* _Work required_: Could you reproduce, from the records below, everything from the line with "[-trunc((y - y0)" down to the line with "app + delta) 0", keeping both of those lines and changing nothing?

* _Input data_:

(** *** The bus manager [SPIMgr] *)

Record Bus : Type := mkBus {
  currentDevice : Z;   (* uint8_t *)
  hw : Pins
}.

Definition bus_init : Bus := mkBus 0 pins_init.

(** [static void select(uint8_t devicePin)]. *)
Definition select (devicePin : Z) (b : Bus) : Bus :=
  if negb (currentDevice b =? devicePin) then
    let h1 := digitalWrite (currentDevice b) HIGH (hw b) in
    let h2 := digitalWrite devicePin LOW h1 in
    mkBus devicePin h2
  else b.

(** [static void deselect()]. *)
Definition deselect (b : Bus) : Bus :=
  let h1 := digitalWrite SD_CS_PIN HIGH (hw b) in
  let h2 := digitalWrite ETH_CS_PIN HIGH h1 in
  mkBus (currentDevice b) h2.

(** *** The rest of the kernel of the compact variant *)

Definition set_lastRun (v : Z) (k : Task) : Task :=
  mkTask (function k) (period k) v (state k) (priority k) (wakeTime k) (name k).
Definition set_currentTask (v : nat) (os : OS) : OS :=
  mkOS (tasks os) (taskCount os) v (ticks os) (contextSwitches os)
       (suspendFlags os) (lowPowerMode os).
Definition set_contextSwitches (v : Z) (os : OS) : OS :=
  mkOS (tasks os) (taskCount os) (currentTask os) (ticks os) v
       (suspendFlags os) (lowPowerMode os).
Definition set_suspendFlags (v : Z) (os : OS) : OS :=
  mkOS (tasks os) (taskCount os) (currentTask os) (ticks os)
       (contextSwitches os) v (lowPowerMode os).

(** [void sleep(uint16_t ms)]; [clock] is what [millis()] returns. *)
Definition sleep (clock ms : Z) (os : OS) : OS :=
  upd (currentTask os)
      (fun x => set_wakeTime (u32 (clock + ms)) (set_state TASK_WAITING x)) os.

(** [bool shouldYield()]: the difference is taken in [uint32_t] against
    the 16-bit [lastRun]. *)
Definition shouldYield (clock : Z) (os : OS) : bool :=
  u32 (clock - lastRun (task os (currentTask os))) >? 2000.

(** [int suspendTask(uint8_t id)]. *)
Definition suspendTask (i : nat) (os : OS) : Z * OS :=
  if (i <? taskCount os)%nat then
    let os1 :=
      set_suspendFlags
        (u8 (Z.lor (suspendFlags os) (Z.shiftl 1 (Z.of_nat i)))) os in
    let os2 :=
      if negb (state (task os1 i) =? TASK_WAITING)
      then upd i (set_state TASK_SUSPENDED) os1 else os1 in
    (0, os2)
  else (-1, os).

* * *

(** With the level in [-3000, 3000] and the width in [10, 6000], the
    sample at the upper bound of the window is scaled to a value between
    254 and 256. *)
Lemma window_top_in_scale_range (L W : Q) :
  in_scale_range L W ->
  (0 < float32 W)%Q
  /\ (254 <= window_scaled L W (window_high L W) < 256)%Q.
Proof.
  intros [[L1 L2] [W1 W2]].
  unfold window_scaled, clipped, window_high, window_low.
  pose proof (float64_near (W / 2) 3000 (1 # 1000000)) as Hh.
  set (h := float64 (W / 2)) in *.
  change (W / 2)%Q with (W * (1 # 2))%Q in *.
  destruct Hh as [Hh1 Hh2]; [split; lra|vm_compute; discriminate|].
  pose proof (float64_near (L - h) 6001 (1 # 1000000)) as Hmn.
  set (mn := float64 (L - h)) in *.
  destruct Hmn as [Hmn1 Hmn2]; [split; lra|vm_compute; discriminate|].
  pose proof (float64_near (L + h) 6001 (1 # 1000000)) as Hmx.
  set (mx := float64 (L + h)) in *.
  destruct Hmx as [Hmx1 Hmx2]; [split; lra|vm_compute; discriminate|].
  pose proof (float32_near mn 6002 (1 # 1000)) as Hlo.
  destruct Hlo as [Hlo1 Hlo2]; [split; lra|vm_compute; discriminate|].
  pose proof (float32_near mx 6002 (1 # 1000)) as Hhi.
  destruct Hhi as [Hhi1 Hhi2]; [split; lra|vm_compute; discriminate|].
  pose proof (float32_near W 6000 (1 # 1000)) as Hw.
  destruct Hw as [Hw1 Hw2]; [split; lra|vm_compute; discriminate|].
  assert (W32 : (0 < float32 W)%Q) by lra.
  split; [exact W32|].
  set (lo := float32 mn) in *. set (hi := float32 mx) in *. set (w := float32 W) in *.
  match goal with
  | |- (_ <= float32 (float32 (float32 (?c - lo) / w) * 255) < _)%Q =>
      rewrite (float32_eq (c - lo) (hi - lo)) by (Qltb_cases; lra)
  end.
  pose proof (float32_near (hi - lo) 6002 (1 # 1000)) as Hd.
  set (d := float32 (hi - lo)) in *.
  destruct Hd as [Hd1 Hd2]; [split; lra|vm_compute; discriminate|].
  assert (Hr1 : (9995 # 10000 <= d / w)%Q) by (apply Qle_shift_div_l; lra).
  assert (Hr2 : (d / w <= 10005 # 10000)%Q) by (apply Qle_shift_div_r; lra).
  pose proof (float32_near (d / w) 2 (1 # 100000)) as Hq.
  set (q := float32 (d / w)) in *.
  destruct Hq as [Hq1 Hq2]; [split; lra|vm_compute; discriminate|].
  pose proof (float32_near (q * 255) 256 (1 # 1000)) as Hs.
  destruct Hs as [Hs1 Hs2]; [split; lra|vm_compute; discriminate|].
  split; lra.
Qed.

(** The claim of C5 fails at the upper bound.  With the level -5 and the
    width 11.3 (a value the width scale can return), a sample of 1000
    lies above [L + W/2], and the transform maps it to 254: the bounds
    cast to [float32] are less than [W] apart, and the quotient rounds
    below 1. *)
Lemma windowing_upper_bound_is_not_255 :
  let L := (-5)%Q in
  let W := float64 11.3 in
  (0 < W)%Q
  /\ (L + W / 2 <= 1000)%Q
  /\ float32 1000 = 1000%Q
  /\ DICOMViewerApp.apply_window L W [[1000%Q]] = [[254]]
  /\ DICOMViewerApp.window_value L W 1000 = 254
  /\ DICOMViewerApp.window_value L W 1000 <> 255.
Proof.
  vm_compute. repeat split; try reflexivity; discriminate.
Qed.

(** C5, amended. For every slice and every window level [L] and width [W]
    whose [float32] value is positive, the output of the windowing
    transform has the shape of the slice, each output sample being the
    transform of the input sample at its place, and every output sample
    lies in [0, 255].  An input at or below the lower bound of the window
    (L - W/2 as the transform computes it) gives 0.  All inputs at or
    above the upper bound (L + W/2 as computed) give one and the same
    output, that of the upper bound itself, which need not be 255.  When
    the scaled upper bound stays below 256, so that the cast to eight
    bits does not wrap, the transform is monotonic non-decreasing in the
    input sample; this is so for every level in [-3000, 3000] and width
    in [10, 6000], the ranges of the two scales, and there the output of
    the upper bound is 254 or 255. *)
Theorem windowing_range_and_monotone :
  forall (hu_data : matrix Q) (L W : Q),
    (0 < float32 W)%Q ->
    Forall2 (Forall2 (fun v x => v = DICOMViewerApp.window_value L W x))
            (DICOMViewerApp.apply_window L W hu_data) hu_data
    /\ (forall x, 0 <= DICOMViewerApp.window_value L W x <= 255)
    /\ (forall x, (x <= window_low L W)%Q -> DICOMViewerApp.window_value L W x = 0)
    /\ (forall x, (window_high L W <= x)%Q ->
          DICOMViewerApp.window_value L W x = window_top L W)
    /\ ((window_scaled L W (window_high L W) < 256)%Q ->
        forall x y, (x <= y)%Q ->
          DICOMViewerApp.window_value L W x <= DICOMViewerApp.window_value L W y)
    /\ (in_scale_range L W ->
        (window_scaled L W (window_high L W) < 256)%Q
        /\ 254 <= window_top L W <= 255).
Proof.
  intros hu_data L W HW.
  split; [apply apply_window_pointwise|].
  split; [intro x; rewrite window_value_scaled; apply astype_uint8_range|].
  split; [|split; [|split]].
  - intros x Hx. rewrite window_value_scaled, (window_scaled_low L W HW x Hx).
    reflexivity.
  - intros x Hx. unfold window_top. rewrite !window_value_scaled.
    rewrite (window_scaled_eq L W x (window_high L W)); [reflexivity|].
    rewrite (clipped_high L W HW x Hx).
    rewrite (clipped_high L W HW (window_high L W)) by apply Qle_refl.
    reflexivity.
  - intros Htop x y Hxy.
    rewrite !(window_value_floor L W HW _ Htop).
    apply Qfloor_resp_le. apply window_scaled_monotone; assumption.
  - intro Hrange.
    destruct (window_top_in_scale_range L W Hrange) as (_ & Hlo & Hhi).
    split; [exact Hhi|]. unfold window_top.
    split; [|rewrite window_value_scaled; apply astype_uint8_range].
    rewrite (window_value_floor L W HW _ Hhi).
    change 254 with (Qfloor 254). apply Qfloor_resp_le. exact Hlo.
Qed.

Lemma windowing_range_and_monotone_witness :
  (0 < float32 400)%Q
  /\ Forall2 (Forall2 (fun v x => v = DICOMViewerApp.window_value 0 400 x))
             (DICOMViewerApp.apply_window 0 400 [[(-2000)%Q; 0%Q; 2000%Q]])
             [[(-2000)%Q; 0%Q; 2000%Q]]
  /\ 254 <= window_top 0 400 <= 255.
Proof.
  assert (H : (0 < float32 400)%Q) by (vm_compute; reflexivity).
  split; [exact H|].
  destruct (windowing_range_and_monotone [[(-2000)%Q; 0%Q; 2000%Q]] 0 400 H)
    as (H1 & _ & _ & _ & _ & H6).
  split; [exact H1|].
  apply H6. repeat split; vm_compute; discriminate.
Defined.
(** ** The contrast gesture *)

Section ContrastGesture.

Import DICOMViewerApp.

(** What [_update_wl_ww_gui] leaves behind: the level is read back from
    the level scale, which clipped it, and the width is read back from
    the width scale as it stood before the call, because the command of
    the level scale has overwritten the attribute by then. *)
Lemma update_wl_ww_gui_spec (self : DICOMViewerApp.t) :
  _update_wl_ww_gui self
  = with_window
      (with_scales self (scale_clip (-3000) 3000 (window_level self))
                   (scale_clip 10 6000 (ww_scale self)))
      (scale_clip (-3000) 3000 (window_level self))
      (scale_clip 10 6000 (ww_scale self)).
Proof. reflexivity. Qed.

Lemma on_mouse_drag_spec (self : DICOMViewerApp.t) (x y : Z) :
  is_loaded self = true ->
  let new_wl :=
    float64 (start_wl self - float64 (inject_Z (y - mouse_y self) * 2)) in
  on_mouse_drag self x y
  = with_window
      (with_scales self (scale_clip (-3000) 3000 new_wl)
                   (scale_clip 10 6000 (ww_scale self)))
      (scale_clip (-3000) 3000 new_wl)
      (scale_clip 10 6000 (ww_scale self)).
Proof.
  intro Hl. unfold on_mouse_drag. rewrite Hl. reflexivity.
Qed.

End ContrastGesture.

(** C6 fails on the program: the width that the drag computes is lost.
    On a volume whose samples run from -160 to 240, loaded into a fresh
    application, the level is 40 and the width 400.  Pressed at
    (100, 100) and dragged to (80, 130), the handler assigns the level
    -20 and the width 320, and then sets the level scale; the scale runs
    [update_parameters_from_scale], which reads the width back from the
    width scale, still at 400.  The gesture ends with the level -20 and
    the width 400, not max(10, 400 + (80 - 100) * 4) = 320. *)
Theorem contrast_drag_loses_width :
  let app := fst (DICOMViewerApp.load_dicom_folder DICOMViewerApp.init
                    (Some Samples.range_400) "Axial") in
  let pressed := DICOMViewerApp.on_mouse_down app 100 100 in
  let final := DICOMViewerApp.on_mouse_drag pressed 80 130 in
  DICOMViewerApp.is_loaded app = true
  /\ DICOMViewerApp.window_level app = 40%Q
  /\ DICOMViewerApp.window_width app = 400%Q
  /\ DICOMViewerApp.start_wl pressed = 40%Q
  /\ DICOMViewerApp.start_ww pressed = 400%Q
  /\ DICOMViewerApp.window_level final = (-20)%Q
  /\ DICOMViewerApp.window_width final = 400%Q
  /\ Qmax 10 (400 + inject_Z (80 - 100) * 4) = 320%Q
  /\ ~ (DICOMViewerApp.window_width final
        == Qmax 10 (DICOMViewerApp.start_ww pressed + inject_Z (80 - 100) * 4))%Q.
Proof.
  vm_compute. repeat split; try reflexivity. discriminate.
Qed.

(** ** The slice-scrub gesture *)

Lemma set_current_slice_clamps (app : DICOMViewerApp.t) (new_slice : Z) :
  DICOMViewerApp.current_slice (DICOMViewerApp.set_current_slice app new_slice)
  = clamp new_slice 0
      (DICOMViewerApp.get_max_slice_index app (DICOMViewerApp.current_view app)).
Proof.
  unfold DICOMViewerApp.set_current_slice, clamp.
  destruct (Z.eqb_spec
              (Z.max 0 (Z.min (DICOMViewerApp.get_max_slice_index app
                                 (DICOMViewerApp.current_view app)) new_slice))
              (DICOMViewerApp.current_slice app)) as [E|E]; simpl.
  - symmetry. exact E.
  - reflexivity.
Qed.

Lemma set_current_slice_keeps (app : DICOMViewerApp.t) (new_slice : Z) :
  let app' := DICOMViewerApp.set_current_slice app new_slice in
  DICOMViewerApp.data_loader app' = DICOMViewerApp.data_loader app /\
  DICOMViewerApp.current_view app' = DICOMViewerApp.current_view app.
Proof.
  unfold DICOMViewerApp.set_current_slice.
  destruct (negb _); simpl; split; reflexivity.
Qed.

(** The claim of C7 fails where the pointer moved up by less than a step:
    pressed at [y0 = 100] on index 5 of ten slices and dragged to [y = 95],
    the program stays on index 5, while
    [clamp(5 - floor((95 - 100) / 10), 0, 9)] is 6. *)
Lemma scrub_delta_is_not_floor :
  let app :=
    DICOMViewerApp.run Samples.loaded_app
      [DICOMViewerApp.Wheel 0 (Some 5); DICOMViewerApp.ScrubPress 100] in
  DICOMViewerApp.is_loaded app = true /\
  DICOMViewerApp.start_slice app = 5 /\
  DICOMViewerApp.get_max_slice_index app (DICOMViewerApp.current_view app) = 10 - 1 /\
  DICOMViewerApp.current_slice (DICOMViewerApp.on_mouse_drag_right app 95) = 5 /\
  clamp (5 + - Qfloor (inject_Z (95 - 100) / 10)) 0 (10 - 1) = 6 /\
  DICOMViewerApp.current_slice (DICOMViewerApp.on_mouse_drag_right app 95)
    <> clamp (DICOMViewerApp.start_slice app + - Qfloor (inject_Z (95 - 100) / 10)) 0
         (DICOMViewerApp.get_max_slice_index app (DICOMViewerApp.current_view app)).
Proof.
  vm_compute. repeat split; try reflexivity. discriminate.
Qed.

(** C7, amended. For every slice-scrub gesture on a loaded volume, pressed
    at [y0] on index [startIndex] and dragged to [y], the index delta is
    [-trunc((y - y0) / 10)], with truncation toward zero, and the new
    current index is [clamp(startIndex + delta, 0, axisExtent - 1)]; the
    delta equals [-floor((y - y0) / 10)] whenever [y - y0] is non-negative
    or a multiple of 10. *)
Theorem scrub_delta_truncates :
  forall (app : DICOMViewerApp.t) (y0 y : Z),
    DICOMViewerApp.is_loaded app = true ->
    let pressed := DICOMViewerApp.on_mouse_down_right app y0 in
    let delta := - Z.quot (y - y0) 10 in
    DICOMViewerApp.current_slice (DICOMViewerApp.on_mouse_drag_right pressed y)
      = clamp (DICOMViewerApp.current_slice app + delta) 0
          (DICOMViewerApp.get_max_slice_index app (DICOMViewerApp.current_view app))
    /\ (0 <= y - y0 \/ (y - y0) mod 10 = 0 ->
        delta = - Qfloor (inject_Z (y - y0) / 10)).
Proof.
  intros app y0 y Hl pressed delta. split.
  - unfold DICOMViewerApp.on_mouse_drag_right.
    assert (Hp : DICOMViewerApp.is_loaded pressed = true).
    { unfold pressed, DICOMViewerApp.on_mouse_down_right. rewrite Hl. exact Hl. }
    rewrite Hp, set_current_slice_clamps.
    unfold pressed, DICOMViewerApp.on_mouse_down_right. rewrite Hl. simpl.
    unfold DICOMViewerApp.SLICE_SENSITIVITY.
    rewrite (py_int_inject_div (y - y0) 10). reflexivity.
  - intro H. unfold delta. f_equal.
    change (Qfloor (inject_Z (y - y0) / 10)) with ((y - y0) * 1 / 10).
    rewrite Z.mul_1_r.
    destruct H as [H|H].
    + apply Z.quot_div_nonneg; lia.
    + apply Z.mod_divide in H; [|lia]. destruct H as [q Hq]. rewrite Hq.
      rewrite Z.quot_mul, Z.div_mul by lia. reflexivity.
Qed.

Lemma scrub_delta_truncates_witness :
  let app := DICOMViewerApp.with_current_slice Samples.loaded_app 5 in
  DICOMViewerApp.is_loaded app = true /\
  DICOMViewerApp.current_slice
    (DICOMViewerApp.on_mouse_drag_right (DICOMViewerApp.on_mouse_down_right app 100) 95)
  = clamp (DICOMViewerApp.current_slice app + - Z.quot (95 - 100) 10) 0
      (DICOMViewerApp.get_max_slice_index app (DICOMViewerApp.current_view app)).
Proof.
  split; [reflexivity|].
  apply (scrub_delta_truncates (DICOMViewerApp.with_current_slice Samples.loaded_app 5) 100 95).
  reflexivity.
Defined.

* _Problem solution_:
    [-trunc((y - y0) / 10)], with truncation toward zero, and the new
    current index is [clamp(startIndex + delta, 0, axisExtent - 1)]; the
    delta equals [-floor((y - y0) / 10)] whenever [y - y0] is non-negative
    or a multiple of 10. *)
Theorem scrub_delta_truncates :
  forall (app : DICOMViewerApp.t) (y0 y : Z),
    DICOMViewerApp.is_loaded app = true ->
    let pressed := DICOMViewerApp.on_mouse_down_right app y0 in
    let delta := - Z.quot (y - y0) 10 in
    DICOMViewerApp.current_slice (DICOMViewerApp.on_mouse_drag_right pressed y)
      = clamp (DICOMViewerApp.current_slice app + delta) 0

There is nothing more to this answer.